Salí del consulado con cierto sabor a vinagre en el ánimo. Dejé atrás más de un silencio. El silencio incomprensible de Seco. El silencio flemático del inspector Álvarez. El silencio marcial e imponente de los dos guardias del pasillo. Si hay algo que me revuelve las tripas es dejar algo a medias. Quedarme a mitad de camino. Renunciar a un caso una vez aceptado. En una ocasión me había ocurrido y el recuerdo aún me daba acidez. Tuvo que ver con una de mis primeras investigaciones, la que llevé a cabo sobre un sindicalista indigesto por quien nadie sentía apego. Yo tenía que seguirle la pista y averiguar qué andaba tramando. Pero, antes de que lo consiguiera, alguien se lo cargó. Su cadáver apareció flotando en las aguas del puerto. La rabia impotente que me había producido aquel caso estuvo a un palmo de hacerme abandonar mi trabajo en la agencia. Entonces, varios años después, volvía a sentir la misma desazón. Y no me gustaba nada.

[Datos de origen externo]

(** C27: Bounded memory and sticky failure. Through any sequence of pushes, pops and
    resets an assembler buffers no more than its limit, and from a failure until the next
    reset it buffers nothing and refuses everything. *)
Theorem assembler_bounded limits ops more :
  0 <= max_frame_assembly_bytes limits → Reset_ ∉ more →
  let a := fold_left (λ a o, run_assembler o a) ops (new_assembler limits) in
  let b := fold_left (λ a o, run_assembler o a) more a in
  buffered_bytes a <= max_frame_assembly_bytes limits ∧
  (failed_ a = true → buffer a = [] ∧ b = a ∧
     (∀ chunk, ok (push chunk a).1 = false) ∧ ok (pop a).1 = false).
Proof.
  intros HL Hm a b. assert (assembler_ok a ∧ fa_limits a = limits) as [[Hb Hf] Hl].
  { subst a. assert (assembler_ok (new_assembler limits) ∧ fa_limits (new_assembler limits) = limits) as H
      by (by split_and!). revert H. generalize (new_assembler limits) as a.
    induction ops as [|o ops IH]; intros a [Ha Hl]; [done|]. cbn [fold_left].
    apply IH. rewrite <- Hl in HL. destruct (run_assembler_ok o a HL Ha). split; [done|congruence]. }
  split; [by rewrite <- Hl|]. intros Hfail. split_and!; [by apply Hf| |intros chunk|].
  - subst b. clearbody a. induction more as [|o more IH]; [done|]. cbn [fold_left].
    apply not_elem_of_cons in Hm as [Ho Hm]. rewrite <- (IH Hm) at 2. f_equal.
    destruct o as [chunk| |]; [| |done]; cbn [run_assembler]; unfold push, pop; by rewrite Hfail.
  - unfold push. by rewrite Hfail.
  - unfold pop. by rewrite Hfail.
Qed.

(** The loop around [pop] ends. It pops a frame at most once per [kHeaderBytes]
    buffered bytes: [drain] stops because a pop produced nothing or failed, never because
    it ran out of fuel, and more fuel changes nothing. *)
Theorem drain_terminates limits bs fuel :
  limits_ok limits = true → size bs / kHeaderBytes < Z.of_nat fuel →
  let a := mkAssembler limits bs false in
  let '(fs, status, b) := drain a in
  pop_loop fuel a = drain a ∧ size fs * kHeaderBytes <= size bs ∧
  (status = success → settled b) ∧ (ok status = false → failed_ b = true).
Proof.
  intros HL Hf a. pose proof (drain_spec limits HL bs) as Hd. fold a in Hd.
  pose proof (pop_loop_spec limits fuel HL bs Hf) as Hp. fold a in Hp.
  destruct (drain a) as [[fs status] b], (pop_loop fuel a) as [[gs status'] c].
  destruct Hd as (H1 & r1 & -> & D), Hp as (H2 & r2 & E & P).
  assert (unframed limits r1 ∧ unframed limits r2) as [U1 U2].
  { assert (∀ r (st : Status) x, pop (mkAssembler limits r false) = (rbind st (λ _, Success None), x) → unframed limits r) as Hu.
    { intros r st x Hx f rest Hw ->. rewrite (proj2 (pop_frame limits _ f rest HL)) in Hx by done.
      by destruct st. }
    split; [destruct D as [(-> & -> & D)|(_ & _ & D)]|destruct P as [(-> & -> & P)|(_ & _ & P)]];
      first [by eapply waits_unframed|by eapply Hu]. }
  destruct (parse_prefix limits HL _ _ _ _ H1 H2 U2 E) as (hs & -> & Er).
  apply Forall_app in H2 as [_ H2]. destruct hs as [|h hs].
  2: { cbn [map concat] in Er. rewrite <- app_assoc in Er. apply Forall_cons in H2 as [H2 _].
       by destruct (U1 h (concat (map frame_bytes hs) ++ r2) H2). }
  rewrite app_nil_r. cbn in Er. subst r2. split_and!.
  - destruct D as [(-> & -> & D)|(S1 & -> & D)], P as [(-> & -> & P)|(S2 & -> & P)]; [done|..].
    + unfold settled in D. rewrite D in P. by destruct status'.
    + unfold settled in P. rewrite P in D. by destruct status.
    + rewrite D in P. destruct status, status'; try done. by injection P as -> ->.
  - rewrite size_app. pose proof (size_nonneg r1). clear - H1 H.
    enough (size fs * kHeaderBytes <= size (concat (map frame_bytes fs))) by lia.
    clear H. induction H1 as [|f fs _ _ IH]; [done|]. cbn [map concat].
    rewrite size_app, frame_bytes_size. unfold frame_size. pose proof (size_nonneg (payload f)).
    unfold size in *. cbn [length]. lia.
  - intros ->. destruct D as [(_ & _ & D)|(? & _)]; done.
  - intros S. destruct D as [(-> & _)|(_ & -> & _)]; done.
Qed.

(** The handshake and acknowledgement payloads are exact. Each decoder, run on a
    whole payload, accepts the encodings of the values it can mean and nothing else. *)
Theorem payloads_exact limits bs :
  (∀ p, (∃ r, decode_hello limits (open_reader bs) = (Some p, r) ∧ at_end r = true) ↔
     wire_hello limits p ∧ bs = encode_hello p []) ∧
  (∀ p, (∃ r, decode_hello_ack (open_reader bs) = (Some p, r) ∧ at_end r = true) ↔
     wire_hello_ack p ∧ bs = encode_hello_ack p []) ∧
  (∀ p, (∃ r, decode_publish_ack (open_reader bs) = (Some p, r) ∧ at_end r = true) ↔
     wire_publish_ack p ∧ bs = encode_publish_ack p []) ∧
  (∀ p, (∃ r, decode_error_report limits (open_reader bs) = (Some p, r) ∧ at_end r = true) ↔
     wire_error limits p ∧ bs = encode_error_report p []).
Proof.
  split_and!; intros p; apply exact_decoder.
  - apply reads_hello.
  - apply accepts_hello.
  - apply reads_hello_ack.
  - apply accepts_hello_ack.
  - apply reads_publish_ack.
  - apply accepts_publish_ack.
  - apply reads_error_report.
  - apply accepts_error_report.
Qed.

(** An evaluation request and an evaluated batch are read back from their encodings,
    whatever follows them. *)
Theorem evaluation_messages_roundtrip limits p b post :
  limits_ok limits = true → wire_evaluate_request limits p → wire_batch limits b →
  let request := encode_evaluate_request p [] in
  let response := encode_evaluate_response (mkEvaluateAck b) [] in
  decode_evaluate_request limits (open_reader (request ++ post)) =
    (Some p, mkReader (request ++ post) (size request) true) ∧
  decode_evaluate_response limits (open_reader (response ++ post)) =
    (Some (mkEvaluateAck b), mkReader (response ++ post) (size response) true).
Proof.
  intros HL Hp Hb. split.
  - by apply reads_open, reads_evaluate_request.
  - apply reads_open. unfold decode_evaluate_response, encode_evaluate_response. cbn [ack_batch].
    eapply reads_then_ret; [by apply reads_batch|apply reads_ret].
Qed.

(** ** Witnesses *)

Definition sample_frame (id : MessageId.t) (bytes : list byte) : Frame :=
  mkFrame (mkHeader kProtocolVersionValue id 0 (size bytes) 1 7 9 11 13 3) bytes.

Lemma sample_frame_wire id bytes :
  id ≠ MessageId.Invalid → size bytes <= max_frame_bytes default_limits →
  wire_frame default_limits (sample_frame id bytes).
Proof.
  intros Hi Hb. pose proof (size_nonneg bytes).
  assert (max_frame_bytes default_limits = 2 ^ 20) as Hm by done.
  split; [|done..]. split; try done; cbn; unfold fits; lia.
Qed.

No me gustaba nada. Pero, pese a todo, tenía intención de olvidarme del caso Schulman por una noche. Descansaría un par de horas, me daría una ducha y me vestiría para mi cita con Juliette. Al llegar a casa llamé al hotel para confirmar si la Legrand mantenía en pie nuestro encuentro. Entendí —por teléfono hablo el inglés aún peor que en persona— que así era. Que ella estaba esperando mi llamada. Que aguardaba a la cena. Que había almorzado apenas una ensalada y dos piezas de fruta para tener sus ganas intactas a la noche. Que le habían comunicado lo del cambio de vuelo. Que se alegraba de permanecer un día más en Las Palmas. Que esperaba que un día le bastase para conocer la ciudad con el invierno más luminoso que había visto en su vida. Que abrigaba la esperanza de que yo pudiera enseñársela de costa a costa. Todo eso entendí con mi inglés de andar en zapatillas. O tal vez no. Tal vez quise entenderlo. Tal vez Juliette Legrand sólo dijera que aceptaba la invitación a cenar porque, total, tampoco tenía nada que hacer en esa ciudad del carajo, a mil kilómetros de cualquier sitio reconocible, peor era quedarse a contar azulejos en el baño del hotel.